HDAC6和SIRT2都属于组蛋白去乙酰化酶家族，是许多疾病特别是恶性肿瘤的治疗靶标，而且它们共同调控的微管蛋白和K-RAS的乙酰化也与恶性肿瘤等相关疾病密切相关，所以，HDAC6和SIRT2双靶标抑制剂的设计合成作为抗肿瘤药物开发的一种新型靶向策略，具有非常重要的理论和现实意义。然而，目前为止还没有HDAC6和SIRT2双靶标抑制剂的报道，因此，本项目拟结合申请人有关SIRT2高选择性抑制剂的前期研究基础，通过双靶标药物分子设计策略，充分保留针对HDAC6与SIRT2的关键药效团，设计合成一系列连接型、融合型和并合型的候选分子，通过体外、细胞水平考查相关抑制活性、选择性和靶向性，最后对获得的双靶标抑制剂进行初步的抗肿瘤活性研究及再次的结构优化，以期获得若干基于HDAC6和SIRT2双靶标的抗肿瘤先导化合物，为后续的靶向药物研发奠定基础。

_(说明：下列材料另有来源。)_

(* ===== verification/CleanupFacts.v ===== *)
(** What the clean-up command destroys, on every execution. *)
From S2P Require Import Prelude GoFloat GoLib GoStrings Models Errors Interfaces Config Programs Cleanup.
From Stdlib Require Import Ascii.

(** The clients of a run have different names. *)
Lemma find_client cfg f c : c ∈ clients cfg f -> List.find (fun p => bool_decide (Name p = Name c)) (clients cfg f) = Some c.
Proof.
  unfold clients.
  destruct (vast_configured cfg && wanted f "vastai"), (lobster_configured cfg && wanted f "bluelobster"),
    (dock_configured cfg && wanted f "tensordock"); cbn [app];
    rewrite ?elem_of_cons, ?elem_of_nil; intros Hc; destruct_or?; by subst.
Qed.
Lemma initialized cfg f l : initializeProviders cfg f = Ok l -> l = clients cfg f.
Proof. unfold initializeProviders. destruct (clients cfg f); [|by intros [= <-]]. case_bool_decide; by intros [= <-]. Qed.

(** ** What is watched *)
Module Seen.
Record t := mk {
  (** the instances that were listed, and the client that listed them *)
  listed : list (client * string);
  (** the destructions that were asked for, and their answers *)
  asked : list (client * string * option error);
  (** the answer to the prompt was yes *)
  yes : bool
}.
Definition none : t := mk [] [] false.
End Seen.

Section Command.
Context (cleanupExecute cleanupForce : bool) (cleanupProvider outputFormat : string).

Definition may_destroy (s : Seen.t) : bool :=
  cleanupExecute && negb (bool_decide (outputFormat = "json")) && (cleanupForce || Seen.yes s).

Definition see (x : event cleanupE) (s : Seen.t) : Seen.t :=
  match x with
  | Ev e b =>
      match e in cleanupE B return B -> Seen.t with
      | ListAllInstances c => fun r =>
          match r with
          | Ok l => Seen.mk (Seen.listed s ++ ((fun i => (c, ProviderInstance.ID i)) <$> l)) (Seen.asked s) (Seen.yes s)
          | Err _ => s
          end
      | DestroyInstance c id => fun e => Seen.mk (Seen.listed s) (Seen.asked s ++ [(c, id, e)]) (Seen.yes s)
      | ReadLine => fun r =>
          match r with
          | Ok input => Seen.mk (Seen.listed s) (Seen.asked s) (bool_decide (TrimSpace input = "yes"))
          | Err _ => s
          end
      | _ => fun _ => s
      end b
  end.
(** A destruction is the next one of those that were listed, and was asked for. *)
Definition in_turn (x : event cleanupE) (s : Seen.t) : Prop :=
  match x with
  | Ev (DestroyInstance c id) _ =>
      may_destroy s = true /\ (Seen.asked s).*1 ++ [(c, id)] `prefix_of` Seen.listed s
  | _ => True
  end.
Definition destructions : monitor cleanupE Seen.t := mk_monitor see in_turn (fun _ _ => True).

Ltac see_red := cbn [next allowed assumed destructions see in_turn].
Ltac see_step := apply watch_bind, watch_trigger; see_red; intros ? _; split; [done|].

(** ** Listing *)
Definition comes_from (providers : list client) (o : OrphanInstance.t) (x : client * string) : Prop :=
  x.1 ∈ providers /\ OrphanInstance.Provider o = Name x.1 /\ OrphanInstance.InstanceID o = x.2.

Lemma scan_lists all providers orphans total s :
  providers ⊆ all -> Forall2 (comes_from all) orphans (Seen.listed s) -> Seen.asked s = [] -> Seen.yes s = false ->
  watch destructions (scan providers orphans total)
    (fun r s' => Forall2 (comes_from all) r.1 (Seen.listed s') /\ Seen.asked s' = [] /\ Seen.yes s' = false) s.
Proof.
  revert orphans total s. induction providers as [|p providers IH]; intros orphans total s Hsub Hl Ha Hy; [done|].
  assert (p ∈ all /\ providers ⊆ all) as [Hp Hsub'] by set_solver.
  cbn [scan]. see_step. see_step. destruct b0 as [l|e]; see_step; [|by apply IH].
  apply IH; cbn; [done|..|done|done]. apply Forall2_app; [done|].
  rewrite Forall2_fmap. apply Forall_Forall2_diag, Forall_true. by intros i.
Qed.

(** ** Destroying *)
Definition asked_of (x : client * string * option error) : bool := bool_decide (x.2 = None).
Definition not_destroyed (l : list (client * string * option error)) : list (client * string * option error) :=
  List.filter (fun x => negb (asked_of x)) l.

Lemma destroy_all_asks cfg f s orphans todo destroyed failed :
  let providers := clients cfg f in
  may_destroy s = true -> Seen.listed s = (Seen.asked s).*1 ++ todo ->
  Forall2 (comes_from providers) orphans todo -> failed = Z.of_nat (length (not_destroyed (Seen.asked s))) ->
  watch destructions (destroy_all providers orphans destroyed failed)
    (fun r s' => may_destroy s' = true /\ (Seen.asked s').*1 = Seen.listed s' /\
                 r.2 = Z.of_nat (length (not_destroyed (Seen.asked s')))) s.
Proof.
  cbv zeta. intros Hm Hl Ho Hf. revert s destroyed failed Hm Hl Hf.
  induction Ho as [|o x orphans todo (Hx & Hn & Hi) Ho IH]; intros s destroyed failed Hm Hl Hf.
  - apply watch_ret. split; [done|]. split; [by rewrite Hl, app_nil_r|done].
  - cbn [destroy_all]. unfold destroy_one. rewrite Hn, Hi.
    rewrite (find_client cfg f x.1 Hx). apply watch_bind. see_step.
    apply watch_bind, watch_trigger. see_red. intros r _. split.
    { split; [done|]. rewrite Hl. apply prefix_app. by exists todo; destruct x. }
    set (s' := Seen.mk _ _ _).
    assert (Seen.listed s' = (Seen.asked s').*1 ++ todo) as Hl'.
    { unfold s'. cbn. rewrite fmap_app, <-app_assoc, Hl. by destruct x. }
    destruct r as [e|]; see_step; apply watch_ret; cbn [negb].
    + apply IH; [done..|]. unfold not_destroyed in *. unfold s'. cbn [Seen.asked].
      rewrite List.filter_app, length_app. cbn. lia.
    + apply IH; [done..|]. unfold not_destroyed in *. unfold s'. cbn [Seen.asked].
      rewrite List.filter_app, length_app. cbn. lia.
Qed.

(** What the command has done when it returns. *)
Definition cleaned (r : option error) (s : Seen.t) : Prop :=
  if may_destroy s then
    (Seen.asked s).*1 = Seen.listed s /\
    (Seen.listed s <> [] -> r = None <-> Forall (fun x => x.2 = None) (Seen.asked s))
  else Seen.asked s = [].

Lemma not_destroyed_nil l : (0 <? Z.of_nat (length (not_destroyed l)))%Z = false <-> Forall (fun x => x.2 = None) l.
Proof.
  unfold not_destroyed. induction l as [|[x e] l IH]; cbn.
  - split; [by constructor|done].
  - rewrite Forall_cons, <-IH. cbn. unfold asked_of. cbn. destruct e; cbn; [|tauto].
    rewrite Z.ltb_ge. split; [lia|]. by intros [? ?].
Qed.

Lemma destroying_cleans cfg f orphans s :
  may_destroy s = true -> Seen.asked s = [] -> Forall2 (comes_from (clients cfg f)) orphans (Seen.listed s) ->
  watch destructions (destroying (clients cfg f) orphans) cleaned s.
Proof.
  intros Hm Ha Ho. unfold destroying. see_step.
  eapply watch_seq; [eapply (destroy_all_asks cfg f s orphans (Seen.listed s)); rewrite ?Ha; done|].
  intros [destroyed failed] s' (Hm' & Hl & Hf). cbn in Hf. see_step. apply watch_ret.
  unfold cleaned. rewrite Hm'. split; [exact Hl|]. intros _. rewrite <-not_destroyed_nil, Hf.
  by destruct (0 <? _)%Z.
Qed.

Lemma nothing_asked r s : Seen.asked s = [] -> may_destroy s = false \/ Seen.listed s = [] -> cleaned r s.
Proof.
  intros Ha Hs. unfold cleaned. destruct (may_destroy s); [|done].
  destruct Hs as [|Hl]; [done|]. rewrite Ha, Hl. by split.
Qed.

(** C8.  On every execution: the command asks for destructions only with [--execute], not with
    JSON output, and after the prompt was answered with yes unless [--force] is set; then it
    asks once for each instance that a provider listed, in that order, whether or not a
    session still uses it, and returns an error exactly when one of them failed. *)
Theorem cleanup_destroys_listed :
  watch destructions (runCleanupOrphans cleanupExecute cleanupForce cleanupProvider outputFormat) cleaned Seen.none.
Proof.
  unfold runCleanupOrphans. see_step. destruct b as [cfg|e]; [|apply watch_ret, nothing_asked; [done|by right]].
  destruct (initializeProviders cfg cleanupProvider) as [l|e] eqn:Hi;
    [|apply watch_ret, nothing_asked; [done|by right]].
  apply initialized in Hi as ->. destruct (clients cfg cleanupProvider) as [|c cs] eqn:Hc;
    [apply watch_ret, nothing_asked; [done|by right]|]. rewrite <-Hc.
  see_step. eapply watch_seq; [by apply (scan_lists (clients cfg cleanupProvider))|].
  intros [orphans total] s (Hl & Ha & Hy). cbn [fst] in Hl. cbv zeta.
  destruct orphans as [|o orphans].
  { see_step. apply watch_ret, nothing_asked; [done|]. right. by inversion Hl. }
  case_bool_decide as Hj.
  { apply watch_trigger. intros r _. split; [done|]. apply nothing_asked; [done|]. left.
    unfold may_destroy. by rewrite (bool_decide_true _ Hj), andb_false_r. }
  see_step. see_step. destruct cleanupExecute eqn:He; cbn [negb].
  2: { see_step. see_step. apply watch_ret, nothing_asked; [done|]. left. unfold may_destroy. by rewrite He. }
  assert (forall s', may_destroy s' = cleanupForce || Seen.yes s') as Hmay.
  { intros s'. unfold may_destroy. by rewrite He, (bool_decide_false _ Hj). }
  unfold confirm. destruct cleanupForce eqn:Hforce.
  - apply destroying_cleans; [by rewrite Hmay|done..].
  - apply watch_bind. see_step. see_step. apply watch_bind, watch_trigger. see_red. intros [input|e] _; (split; [done|]).
    + case_bool_decide.
      * apply watch_ret, destroying_cleans; [|done..]. by rewrite Hmay.
      * see_step. apply watch_ret, nothing_asked; [done|]. left. by rewrite Hmay.
    + apply watch_ret, nothing_asked; [done|]. left. rewrite Hmay. cbn. by rewrite Hy.
Qed.
End Command.

(** ** Two runs *)
Section Runs.
Context (list_answer : result (list ProviderInstance.t)).

(** An account of Vast.ai, which answers a list with [list_answer]; the state is what was
    printed last, and the instances destroyed. *)
Definition account (B : Type) (e : cleanupE B) (w : string * list string) : option (B * (string * list string)) :=
  match e in cleanupE B return option (B * (string * list string)) with
  | LoadFromEnv =>
      Some (Ok (Config.mk (Config.Server Config.defaults) "" (ProvidersConfig.mk (VastAIConfig.mk "key" true)
                  (BlueLobsterConfig.mk "" true "") (TensorDockConfig.mk "" "" true "")) (Config.Inventory Config.defaults)
                  (Config.Lifecycle Config.defaults) (Config.SSH Config.defaults) (Config.Logging Config.defaults)), w)
  | ListAllInstances _ => Some (list_answer, w)
  | DestroyInstance _ id => Some (None, (w.1, w.2 ++ [id]))
  | Say (Line s) => Some (tt, (s, w.2))
  | Say (Table _) => Some (tt, w)
  | EncodeReport _ _ _ _ => Some (None, w)
  | ReadLine => Some (Ok ("yes" +:+ String "010" ""), w)
  end.
Definition cleaned_up (outputFormat : string) : option (option error * (string * list string)) :=
  (fun r => (r.1.1, r.2)) <$> run account (runCleanupOrphans true false "" outputFormat) [] ("", []).
End Runs.

(** The account cannot be listed: the command finds no instances, and succeeds. *)
Example unlisted_account_is_clean :
  cleaned_up (Err (EOpaque "502")) "table" = Some (None, ("No shopper-managed instances found.", [])).
Proof. vm_compute. reflexivity. Qed.

Definition rented : ProviderInstance.t :=
  ProviderInstance.mk "i-1" "shopper-s-1" "running" zero_time (InstanceTags.mk "s-1" "" zero_time "") f1.
(** With [--execute] an instance is destroyed whose session is in use; with JSON output
    nothing is. *)
Example execute_destroys :
  cleaned_up (Ok [rented]) "table" = Some (None, ("Cleanup complete: 1 destroyed, 0 failed", ["i-1"])) /\
  cleaned_up (Ok [rented]) "json" = Some (None, ("  Found 1 shopper-managed instances", [])).
Proof. split; vm_compute; reflexivity. Qed.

HDAC6 and SIRT2 all belong to this superfamily of histone deacetylase, which become hot therapeutic targets for many human diseases including cancer; moreover, they both can modulate tubulin and K-RAS acetylation, which is also associated with many human diseases including malignant tumor. Therefore, inhibitors that can both inhibit HDAC6 and SIRT2 as a novel stragety of development of anti-tumor drugs are desirable in physiological and pathological studies and may have further drug potential. However, up to date, there is no such dual inhibitor reported yet. To fill this blank, based on the previous research of highly selective SIRT2 inhibitors developed by the applicant, this project aims to design and synthesize candidate compounds for discovering dual inhibitors against HDAC6 and SIRT2. By using the strategy of dual target drug design, we will make full use of the key pharmacophores of several HDAC6 specific inhibitors and SIRT2 specific inhibitors to design and synthesize three types of candidate compounds: one is called “Connected type”; another is called “Fused type”; the last is called “Combined type”. With these candidate compounds in hand, we will investigate their inhibitory potency and selectivity for HDAC6 and SIRT2 by in vitro and in cells assay. In the meantime, we will also perform the binding assays for dual inhibitors with HDAC6 or SIRT2. Finally, we will perform the prelimerary anti-tumor study of the dual inhibitors and further optimize these inhibitors to obatain 1~2 dual inhibitors against HDAC6 and SIRT2 as lead compounds , which will facilitate the follow-up research and development of related target drugs.